• **Task requirements**
Write out every line below that includes the word "truncateFile".

• **Data excerpts**
====================

(** *** Changes to the name space *)

Definition fu_Unlink (n : nat) (name : bytes) : M FuMount unit :=
  nd ← fu_nodeAt n;
  now ← clockNow;
  fu_orErrno (onRepo (Unlink (fn_ino nd) name now)).

Definition fu_Mkdir (n : nat) (name : bytes) (mode : Z) (owner : Owner) : M FuMount (nat * Attr) :=
  nd ← fu_nodeAt n;
  now ← clockNow;
  id ← fu_orErrno (onRepo (Mkdir (fn_ino nd) name mode owner now));
  fu_adopt nd name id.

Definition fu_Rmdir (n : nat) (name : bytes) : M FuMount unit :=
  nd ← fu_nodeAt n;
  now ← clockNow;
  fu_orErrno (onRepo (Rmdir (fn_ino nd) name now)).

(** [child] is what [n.GetChild(name)] finds, [newParent] the target directory
    when it is a [Node]. *)
Definition fu_Rename (n : nat) (name : bytes) (child newParent : option nat) (newName : bytes) (flags : Z) :
    M FuMount unit :=
  mut ← fu_mutable;
  if negb mut then fu_throw EROFS
  else if negb (flags =? 0) then fu_throw MdsServer.EINVAL
  else
    match newParent with
    | None => fu_throw EXDEV
    | Some d =>
        nd ← fu_nodeAt n;
        dst ← fu_nodeAt d;
        now ← clockNow;
        fu_orErrno (onRepo (repo_Rename (fn_ino nd) name (fn_ino dst) newName now now)) ≫= λ _,
        match child with
        | None => mret tt
        | Some c => onNode c (fn_set_binding (fn_ino dst) newName)
        end
    end.

Definition fu_Link (n : nat) (target : option nat) (name : bytes) : M FuMount (nat * Attr) :=
  match target with
  | None => fu_throw EXDEV
  | Some t =>
      nd ← fu_nodeAt n;
      tn ← fu_nodeAt t;
      now ← clockNow;
      rec ← fu_orErrno (onRepo (repo_Link (fn_ino nd) name (fn_ino tn) now));
      setCached t rec ≫= λ _,
      mut ← fu_mutable;
      mret (t, fillAttrOut rec mut)
  end.

Definition fu_Mknod (n : nat) (name : bytes) (mode rdev : Z) (owner : Owner) : M FuMount (nat * Attr) :=
  let typ := Z.land mode S_IFMT in
  if negb ((typ =? S_IFIFO) || (typ =? S_IFSOCK) || (typ =? S_IFCHR) || (typ =? S_IFBLK))
  then fu_throw MdsServer.EINVAL
  else
    nd ← fu_nodeAt n;
    now ← clockNow;
    id ← fu_orErrno (onRepo (Mknod (fn_ino nd) name typ rdev (Z.land mode mode_7777) owner now));
    fu_adopt nd name id.

Definition fu_Symlink (n : nat) (target name : bytes) (owner : Owner) : M FuMount (nat * Attr) :=
  nd ← fu_nodeAt n;
  now ← clockNow;
  id ← fu_orErrno (onRepo (Symlink (fn_ino nd) name target owner now));
  fu_adopt nd name id.

(** *** Setattr *)

(** Truncation without an open handle: read, resize, commit.  The record to
    report afterwards. *)
Definition truncateFile (n : nat) (rec : InodeRecord) (sz : Z) : M FuMount InodeRecord :=
  data ← (if 0 <? Size rec then fu_orEIO (readWhole rec) else mret []);
  let data := if u64 (blen data) <? sz then data ++ zeros (sz - blen data) else take (Z.to_nat sz) data in
  nd ← fu_nodeAt n;
  wh ← fu_orErrno (onRepo (CreateFile (fn_parent nd) (fn_name nd)));
  wh ← fu_orEIO (writeInto wh data);
  id ← fu_orErrno (commitHandle wh);
  res ← attempt (fu_GetInode id);
  match res with
  | Ok newRec => setCached n newRec ≫= λ _, mret newRec
  | Err _ => mret rec
  end.

(** The mode, ownership and time changes, and the record to report. *)
Definition changeAttrs (n : nat) (x : SetAttrIn) (rec : InodeRecord) : M FuMount InodeRecord :=
  let mut := mkMut (in_mode x) (in_uid x) (in_gid x) (in_mtime x) (in_atime x) in
  if bool_decide (is_Some (in_mode x)) || bool_decide (is_Some (in_uid x)) || bool_decide (is_Some (in_gid x))
     || bool_decide (is_Some (in_mtime x)) || bool_decide (is_Some (in_atime x))
  then
    m ← fu_mutable;
    if negb m then fu_throw EROFS
    else
      nd ← fu_nodeAt n;
      now ← clockNow;
      updated ← fu_orErrno (onRepo (repo_SetAttr (fn_ino nd) mut now));
      setCached n updated ≫= λ _,
      mret updated
  else mret rec.

Definition fu_Setattr (n : nat) (x : SetAttrIn) : M FuMount Attr :=
  rec ← currentRec n;
  mut ← fu_mutable;
  match in_size x with
  | None => rec ← changeAttrs n x rec; mret (fillAttrOut rec mut)
  | Some sz =>
      if negb mut then fu_throw EROFS
      else if MaxFileSize <? sz then fu_throw (errnoZ EFBIG)
      else if IsDir rec then fu_throw EISDIR
      else
        nd ← fu_nodeAt n;
        match fn_activeWrite nd with
        | Some h =>
            w ← fu_writeAt h;
            putWrite h (wf_resize sz w) ≫= λ _,
            mret (set_at_Size sz (fillAttrOut rec mut))
        | None =>
            rec ← truncateFile n rec sz;
            rec ← changeAttrs n x rec;
            mret (fillAttrOut rec mut)
        end
  end.

(** *** Mounting *)

(** The root node [Mount] starts from. *)
Definition mountRoot : M FuMount nat :=
  root ← onRepo (repo_Resolve (str "/"));
  fu_newNode (mkFuNode RootInode zero_inode [] root.2 false None).

(** The options and the source name of the mount. *)
Definition mountOptions (mutable allowOther : bool) : list bytes :=
  (if mutable then [] else [str "ro"]) ++ [str "default_permissions"] ++ (if allowOther then [str "allow_other"] else []).
Definition mountName (fsName : bytes) : bytes := if bool_decide (fsName = []) then str "atlasfs" else fsName.

End mount.
Arguments FuMount : clear implicits.
(** An operation after which go-fuse knows [L']. *)
Lemma recent_calm_but hist L X Y s L' s' :
  recent hist L X s → calm_but Y s s' → alloc_ok s' → known_after L s L' s' →
  recent ((fu_now s', db_of s') :: hist) L' (X ∪ Y) s'.
Proof.
  intros [R1 R2 R3 R4 R5 R6 R7] ([Et El] & C1 & C2) Ha [K1 K2]. split; rewrite ?Et, ?El; try done.
  - apply list_elem_of_here.
  - intros n Hn. by apply K1.
  - intros n nd' Hn [HX HY]%not_elem_of_union Hnd' Hz. destruct (C2 n nd' HY Hnd') as [(nd & Hnd & [= Ei Er])|Hu].
    + destruct (K1 n Hn) as [[HnL|Hno] _]; [|congruence]. rewrite Ei in Hz |- *. rewrite Er.
      destruct (R7 n nd HnL HX Hnd Hz) as (t & db & Hin & Hrest). exists t, db. split; [by apply list_elem_of_further|done].
    + exists (fu_now s), (db_of s'). split_and!; [apply list_elem_of_here|lia|by apply Hu|]. eauto.
Qed.

Lemma recent_calm hist L X s L' s' :
  recent hist L X s → calm s s' → alloc_ok s' → known_after L s L' s' → recent ((fu_now s', db_of s') :: hist) L' X s'.
Proof.
  intros Hr Hc Ha HK. rewrite <- (right_id_L ∅ (∪) X). eapply recent_calm_but; [done|by apply calm_but_calm|done..].
Qed.

Lemma recent_unmoved hist L X s s' : recent hist L X s → unmoved s s' → alloc_ok s' → recent hist L X s'.
Proof.
  intros [R1 R2 R3 R4 R5 R6 R7] [[[Et El] Hsh] Ed] Ha. split; rewrite ?Et, ?El, ?Ed; try done.
  - intros n Hn. destruct (R3 n Hn) as [x Hx]. destruct (same_ino s s' n x (shown_ino _ _ (Hsh n)) Hx) as (y & -> & _).
    by eexists.
  - intros n n' x x' Hn Hn' E E' Hi. destruct (same_shown s s' n x (Hsh n) E) as (y & Hy & [= Ei _]).
    destruct (same_shown s s' n' x' (Hsh n') E') as (y' & Hy' & [= Ei' _]). apply (R4 n n' y y'); congruence.
  - intros n x Hn HX Hx Hz. destruct (same_shown s s' n x (Hsh n) Hx) as (y & Hy & [= Ei Er]). rewrite Ei in Hz |- *. rewrite Er.
    eauto.
Qed.

Lemma recent_fetched hist L X n s s' :
  recent hist L X s → n ∈ L → fetched n s s' → alloc_ok s' → recent hist L X s'.
Proof.
  intros [R1 R2 R3 R4 R5 R6 R7] HnL (Et & Ed & F1 & F2 & nd & d & ls & ls' & Hn & Hu & El & El' & Hls) Ha.
  split; rewrite ?Et, ?Ed; try done.
  - intros k Hk. destruct (R3 k Hk) as [x Hx]. destruct (same_ino s s' k x (F1 k) Hx) as (y & -> & _). by eexists.
  - intros k k' x x' Hk Hk' E E' Hi. pose proof (F1 k) as G. pose proof (F1 k') as G'. rewrite E in G. rewrite E' in G'.
    destruct (fu_nodes s !! k) as [y|] eqn:Ey, (fu_nodes s !! k') as [y'|] eqn:Ey'; try done. cbn in G, G'.
    apply (R4 k k' y y'); congruence.
  - intros d0 ls0 obj l. rewrite El'. intros [= <- <-] Hl. destruct (Hls obj l Hl) as [Ho|[_ ->]]; [eauto|lia].
  - intros k x Hk HX Hx Hz. destruct (decide (k = n)) as [-> |Hne].
    + assert (x = nd) as -> by congruence. exists (fu_now s), (db_of s). split_and!; [done|lia|rewrite <- Ed; by apply Hu|].
      intros d0 ls0 l. rewrite El'. intros [= <- <-] Hl. destruct (Hls _ l Hl) as [Ho|[_ ->]]; [eauto|lia].
    + destruct (same_shown s s' k x (F2 k Hne) Hx) as (y & Hy & [= Ei Er]). rewrite Ei in Hz |- *. rewrite Er.
      destruct (R7 k y Hk HX Hy Hz) as (t & db & Hin & Ht & Hrec & Hb). exists t, db. split_and!; [done..|].
      intros d0 ls0 l. rewrite El'. intros [= <- <-] Hl. destruct (Hls _ l Hl) as [Ho|[Ek _]]; [eauto|].
      destruct Hne. destruct (R3 n HnL) as [z Hz']. apply (R4 k n y z); [done..|]. apply key_inj in Ek. rewrite Ek.
      destruct (same_ino s s' n z (F1 n) Hz') as (nd2 & E2 & E3). congruence.
Qed.

Lemma recent_served hist L X Y n s L' s' :
  recent hist L X s → n ∈ L → served_but Y n s s' → alloc_ok s' → known_after L s L' s' →
  recent ((fu_now s', db_of s') :: hist) L' (X ∪ Y) s'.
Proof.
  intros Hr Hn (s1 & Hg & Ha1 & Hc) Ha' [K1 K2].
  assert (∀ k, fn_ino <$> (fu_nodes s1 !! k) = fn_ino <$> (fu_nodes s !! k)) as Hino.
  { destruct Hg as [[[_ Hsh] _]|(_ & _ & Hi & _)]; [intros k; apply shown_ino, Hsh|done]. }
  apply (recent_calm_but hist L X Y s1); [|done..|].
  - destruct Hg; [by eapply recent_unmoved|by eapply recent_fetched].
  - split; [|done]. intros k Hk. destruct (K1 k Hk) as [[HkL|Hno] Hs]; (split; [|done]); [by left|right].
    specialize (Hino k). rewrite Hno in Hino. by destruct (fu_nodes s1 !! k).
Qed.

(** Time goes on. *)
Lemma recent_tick hist L X s t : recent hist L X s → fu_now s <= t → recent ((t, db_of s) :: hist) L X (fu_set_now t s).
Proof.
  intros [R1 R2 R3 R4 R5 R6 R7] Ht. split; try done.
  - apply list_elem_of_here.
  - intros d ls obj l E El. cbn. specialize (R6 d ls obj l E El). lia.
  - intros n nd Hn HX Hnd Hz. destruct (R7 n nd Hn HX Hnd Hz) as (t0 & db & Hin & Hle & Hrec & Hb). exists t0, db.
    split_and!; [by apply list_elem_of_further|cbn; lia|done..].
Qed.

(** Others change the store. *)
Lemma recent_other hist L X s r :
  recent hist L X s → leases_left s (fu_set_repo r s) → recent ((fu_now s, r_DB r) :: hist) L X (fu_set_repo r s).
Proof.
  intros [R1 R2 R3 R4 R5 R6 R7] (d & ls & ls' & El & El' & Hls). split; try done.
  - apply list_elem_of_here.
  - intros d0 ls0 obj l. rewrite El'. intros [= <- <-] Hl. eauto.
  - intros n nd Hn HX Hnd Hz. destruct (R7 n nd Hn HX Hnd Hz) as (t & db & Hin & Hle & Hrec & Hb). exists t, db.
    split_and!; [by apply list_elem_of_further|done..|]. intros d0 ls0 l. rewrite El'. intros [= <- <-] Hl. eauto.
Qed.

Lemma serving_recent hist L X s : serving hist L X s → recent hist L X s.
Proof.
  induction 1 as [root s Hs|hist L X s t _ IH Ht|hist L X s r _ IH Hl|hist L X s n g res s' L' _ IH Hn Hrun HK
                 |hist L X s h o res s' L' _ IH Hrun HK].
  - by apply recent_start.
  - by apply recent_tick.
  - by apply recent_other.
  - destruct (serves_gop n g s res s' (rc_leased _ _ _ _ IH) (rc_alloc _ _ _ _ IH) Hrun). by eapply recent_served.
  - destruct (calm_hop h o s res s' (rc_alloc _ _ _ _ IH) Hrun). by eapply recent_calm.
Qed.

(** C14: attributes are at most a lease old.  However operations on the mount,
    the passing of time and changes of the store by others interleave, the
    record a node serves is one the store had for its inode at some time
    no further back than the duration of the repository's leases: also when
    a node was forgotten and found again under a lease of the node before,
    or missed an invalidation.  It is so for every node that go-fuse knows
    but those ([X]) that were once truncated, without an open file, when the
    name they were found by no longer led to their inode: such a truncation
    goes to another file and the node shows that file's record.  Others may
    revoke the mount's leases, not grant it any. *)
Theorem served_record_is_recent hist L X s n nd rec s' m :
  serving hist L X s → n ∈ L → n ∉ X → fu_nodes s !! n = Some nd → fn_ino nd ≠ zero_inode →
  r_Coherence (fu_repo s) = Some m → currentRec n s = (Ok rec, s') →
  ∃ t db, (t, db) ∈ hist ∧ fu_now s - Z.max 0 (m_d m) <= t <= fu_now s ∧ getInodeTx (fn_ino nd) db = Ok rec.
Proof.
  intros Hs%serving_recent Hn HX Hnd Hz Hm Hrun. destruct Hs as [R1 R2 R3 R4 R5 R6 R7].
  destruct (currentRec_run n s _ _ R5 R2 Hrun) as [_ Hc].
  assert (leases_of s = Some (m_d m, m_leases m)) as Hls by (unfold leases_of; by rewrite Hm).
  destruct (Hc nd rec Hnd eq_refl) as [(-> & d & ls & l & El & Hl & Hle)|Hr].
  - rewrite Hls in El. injection El as <- <-. destruct (R7 n nd Hn HX Hnd Hz) as (t & db & Hin & Ht & Hrec & Hb).
    exists t, db. specialize (Hb _ _ l Hls Hl). split_and!; [done|lia|lia|done].
  - exists (fu_now s), (db_of s). split_and!; [done|lia|lia|done].
Qed.
End stale.
(* ===== verification/RepoopenThm.v ===== *)
(** pkg/repoopen: one choice of backend.

    The switch over backends is written out twice in the code; both copies
    choose alike.  A volume's parameters survive the trip through the map of a
    volume context, and a class is a hint for a new repository only. *)
From stdpp Require Import pretty.
From S2P Require Import Prelude Bolt Chunk Store Pack MetaDB MetaSpec Coherence RepoUtil Repo MdsServer MdsClient MdsThm.
From S2P Require Import Repoopen.

(** ** Statements *)

(** A volume context that says [p]. *)
Definition params_map (repoDir : bytes) (p : Params) : gmap bytes bytes :=
  list_to_map [(KeyRepoPath, repoDir); (KeyBackend, pa_Backend p); (KeyS3Bucket, pa_S3Bucket p);
    (KeyS3Region, pa_S3Region p); (KeyS3Endpoint, pa_S3Endpoint p); (KeyS3Prefix, pa_S3Prefix p);
    (KeyGCSBucket, pa_GCSBucket p); (KeyGCSPrefix, pa_GCSPrefix p); (KeyAzureServiceURL, pa_AzureServiceURL p);
    (KeyAzureContainer, pa_AzureContainer p); (KeyAzurePrefix, pa_AzurePrefix p);
    (KeyDragonflyProxy, pa_DragonflyProxy p); (KeyDragonflyTag, pa_DragonflyTag p); (KeyMDSAddr, pa_MDSAddr p);
    (KeyRegion, pa_Region p); (KeyClass, pa_Class p); (KeyChunkSize, decimal (pa_ChunkSize p))].

(** The class asked for. *)
Definition class_hint (p : Params) : bytes := if bool_decide (pa_Class p = []) then ClassImmutable else pa_Class p.

(** A machine where everything opens, on a store just made. *)
Definition demo_env : openEnv MapBolt.mapb MemBackend.mem unit unit :=
  mkOpenEnv (λ _, Ok ∅) (λ _, Ok tt) (λ _ _, Ok tt) (str "http://127.0.0.1:65001") (λ _ _ _ _ _, Ok ∅) (λ _ _, Ok ∅) (λ _ _ _, Ok ∅)
    (λ _, Ok (Open 1000 1000 0)) (λ _, @BArray 16 (replicate 16 x00) eq_refl).
Definition demo_params (class : bytes) : Params := mkParams [] [] [] [] [] [] [] [] [] [] [] [] [] [] class 0.

(** ** Numerals *)

Lemma digits_pretty_go (x : N) (s : String.string) :
  digits_value 0 (str (pretty_N_go x s)) = digits_value (Z.of_N x) (str s).
Proof.
  revert s. induction (N.lt_wf_0 x) as [x _ IH]; intros s.
  destruct (decide (x = 0)%N) as [->|Hne]; [done|]. rewrite pretty_N_go_step by lia.
  pose proof (N.div_mod x 10 ltac:(lia)) as Hdm. pose proof (N.mod_lt x 10 ltac:(lia)) as Hm.
  assert (x / 10 < x)%N as Hlt by (apply N.div_lt; lia).
  rewrite IH by done. rewrite str_cons. cbn [digits_value].
  rewrite digit_char by done. by replace (Z.of_N (x / 10) * 10 + Z.of_N (x mod 10)) with (Z.of_N x) by (rewrite Hdm at 1; lia).
Qed.

Lemma digits_decimal n : 0 <= n → digits_value 0 (decimal n) = Some n.
Proof.
  intros Hn. unfold decimal, pretty, pretty_N. case_decide as E.
  - replace n with 0 by lia. done.
  - rewrite digits_pretty_go. cbn. f_equal. lia.
Qed.

(** A numeral starts with a digit. *)
Lemma decimal_head n c s : 0 <= n → decimal n = c :: s → is_Some (digit c).
Proof.
  intros Hn E. pose proof (digits_decimal n Hn) as Hd. rewrite E in Hd. cbn in Hd. destruct (digit c); [by eexists|done].
Qed.

Lemma Atoi_decimal n : 0 <= n < 2 ^ 63 → decimal n ≠ [] ∧ Atoi (decimal n) = Some n.
Proof.
  intros Hn. pose proof (digits_decimal n ltac:(lia)) as Hd. pose proof (decimal_head n) as Hh.
  unfold Atoi. destruct (decimal n) as [|c s] eqn:E.
  - cbn in Hd. injection Hd as <-. vm_compute in E. discriminate E.
  - split; [done|]. destruct (Hh c s ltac:(lia) eq_refl) as [d Hc].
    rewrite !bool_decide_false by (intros ->; discriminate Hc). rewrite Hd.
    by rewrite (proj2 (Z.leb_le _ _)), (proj2 (Z.ltb_lt _ _)) by lia.
Qed.

Lemma Atoi_range s n : Atoi s = Some n → - 2 ^ 63 <= n < 2 ^ 63.
Proof.
  unfold Atoi. destruct (match s with [] => _ | _ => _ end) as [neg ds]. destruct ds as [|c ds]; [done|].
  destruct (digits_value 0 (c :: ds)) as [x|]; [|done]. cbv zeta. destruct (_ && _) eqn:E; [|done]. intros [= <-].
  apply andb_prop in E as [E1%Z.leb_le E2%Z.ltb_lt]. done.
Qed.

(** ** Properties *)

Section properties.
Context {bucket : Type → Type} `{BoltLaws bucket} {B : Type} `{BackendOps B} {blake3 : Blake3}.
Context {callback handler Aws Df : Type}.
Abbreviation env := (openEnv bucket B Aws Df).

(** The shape of [Open]. *)
Lemma open_backend_eq (e : env) repoDir p :
  open_Open (callback := callback) (handler := handler) e repoDir p =
  if bool_decide (class_hint p = ClassPosix) then Err OpenErrPosix
  else match OpenBackend e repoDir p with
       | Err err => Err err
       | Ok backend => openPolicy e repoDir backend (if bool_decide (pa_Region p = []) then DefaultRegion else pa_Region p)
                         (class_hint p) (pa_ChunkSize p)
       end.
Proof.
  unfold open_Open, OpenBackend, openCloudBackend, class_hint. cbv zeta. case_bool_decide; [done|].
  repeat (case_bool_decide; simplify_eq/=; try done); repeat case_match; simplify_eq/=; done.
Qed.

(** C37: The two copies of the switch over backends agree: a repository is
    opened on exactly the backend [OpenBackend] builds from the same
    parameters, fails with exactly its error, and is refused before anything
    is opened when the class asked for is [posix]. *)
Theorem open_uses_backend (e : env) repoDir p :
  open_Open (callback := callback) (handler := handler) e repoDir p =
  if bool_decide (class_hint p = ClassPosix) then Err OpenErrPosix
  else match OpenBackend e repoDir p with
       | Err err => Err err
       | Ok backend => openPolicy e repoDir backend (if bool_decide (pa_Region p = []) then DefaultRegion else pa_Region p)
                         (class_hint p) (pa_ChunkSize p)
       end.
Proof. apply open_backend_eq. Qed.

(** A class is a hint for a new repository only: the class of a
    repository that is there is the one it was made with, whatever is asked
    for; a new one gets the class asked for, which is not [posix]. *)
Theorem open_class (e : env) repoDir p r :
  open_Open (callback := callback) (handler := handler) e repoDir p = Ok r →
  ∃ db, oe_db e repoDir = Ok db ∧
    match bk_get metaKeyClass (bMeta db) with
    | Some c => r_Class r = c
    | None => r_Class r = class_hint p ∧ r_Class r ≠ ClassPosix
    end.
Proof.
  rewrite open_backend_eq. case_bool_decide as Hc; [done|]. destruct (OpenBackend e repoDir p) as [b|]; [|done].
  unfold openPolicy. destruct (oe_db e repoDir) as [db|]; [|done]. intros Hr. exists db. split; [done|].
  revert Hr. unfold OpenWithPolicy, EnsureClass. destruct (bk_get metaKeyClass (bMeta db)) as [c|] eqn:Hk.
  all: erewrite bolt_update_ok by (by rewrite Hk); cbv zeta.
  all: match goal with |- context [EnsureChunkSize ?n ?d] => destruct (EnsureChunkSize n d) as [[sz|] db'] end; [|done].
  all: by intros [= <-].
Qed.
End properties.

(** A volume's parameters written into a volume context are read back as
    they were; a context without a directory, or whose chunk size is no
    non-negative number of 63 bits, is refused. *)
Theorem params_roundtrip repoDir p m :
  (repoDir ≠ [] → 0 <= pa_ChunkSize p < 2 ^ 63 → ParamsFromMap (params_map repoDir p) = Ok (repoDir, p)) ∧
  (param m KeyRepoPath = [] → ParamsFromMap m = Err OpenErrMissingParam) ∧
  (∀ dir p', ParamsFromMap m = Ok (dir, p') → dir = param m KeyRepoPath ∧ dir ≠ [] ∧ 0 <= pa_ChunkSize p' < 2 ^ 63 ∧
     (param m KeyChunkSize = [] ∧ pa_ChunkSize p' = 0 ∨ Atoi (param m KeyChunkSize) = Some (pa_ChunkSize p'))).
Proof.
  split_and!.
  - intros Hd Hc. destruct (Atoi_decimal _ Hc) as [Hne Ha]. unfold ParamsFromMap.
    unfold param, params_map. cbn [list_to_map foldr fst snd].
    repeat (rewrite lookup_insert_eq || rewrite lookup_insert_ne by (vm_compute; discriminate)). cbn [default]. unfold id.
    rewrite !bool_decide_false, Ha by done. rewrite (proj2 (Z.ltb_ge _ _)) by lia. by destruct p.
  - intros E. unfold ParamsFromMap. by rewrite bool_decide_true.
  - intros dir p'. unfold ParamsFromMap. case_bool_decide; [done|]. case_bool_decide.
    + intros [= <- <-]. cbn. split_and!; try done; lia || auto.
    + destruct (Atoi (param m KeyChunkSize)) as [n|] eqn:Ha; [|done]. destruct (Z.ltb_spec n 0); [done|]. intros [= <- <-]. cbn.
      pose proof (Atoi_range _ _ Ha). split_and!; try done; [lia|by right].
Qed.

(** ** Witnesses *)

Lemma params_roundtrip_witness :
  let p := mkParams (str "s3") (str "bucket") [] [] (str "p/") [] [] [] [] [] (str "auto") [] [] [] ClassRelaxed 65536 in
  ParamsFromMap (params_map (str "/var/atlas") p) = Ok (str "/var/atlas", p).
Proof.
  intros p. apply (proj1 (params_roundtrip (str "/var/atlas") p ∅)); [discriminate|split; [discriminate|reflexivity]].
Defined.

Lemma open_class_witness :
  ∃ r : Repo MapBolt.mapb MemBackend.mem unit unit,
    open_Open demo_env (str "/var/atlas") (demo_params ClassRelaxed) = Ok r ∧ r_Class r = ClassRelaxed.
Proof.
  assert (∃ r : Repo MapBolt.mapb MemBackend.mem unit unit,
    open_Open demo_env (str "/var/atlas") (demo_params ClassRelaxed) = Ok r) as [r Hr] by (eexists; vm_compute; reflexivity).
  exists r. split; [exact Hr|]. destruct (open_class demo_env (str "/var/atlas") (demo_params ClassRelaxed) r Hr) as (db & Hdb & Hc).
  assert (match oe_db demo_env (str "/var/atlas") with
          | Ok db => bool_decide (bk_get metaKeyClass (bMeta db) = None) | Err _ => false end = true) as Hn
    by (vm_cast_no_check (eq_refl true)).
  rewrite Hdb in Hn. apply bool_decide_eq_true in Hn. rewrite Hn in Hc. exact (proj1 Hc).
Defined.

====================

• **Exercise answer**
Definition truncateFile (n : nat) (rec : InodeRecord) (sz : Z) : M FuMount InodeRecord :=
            rec ← truncateFile n rec sz;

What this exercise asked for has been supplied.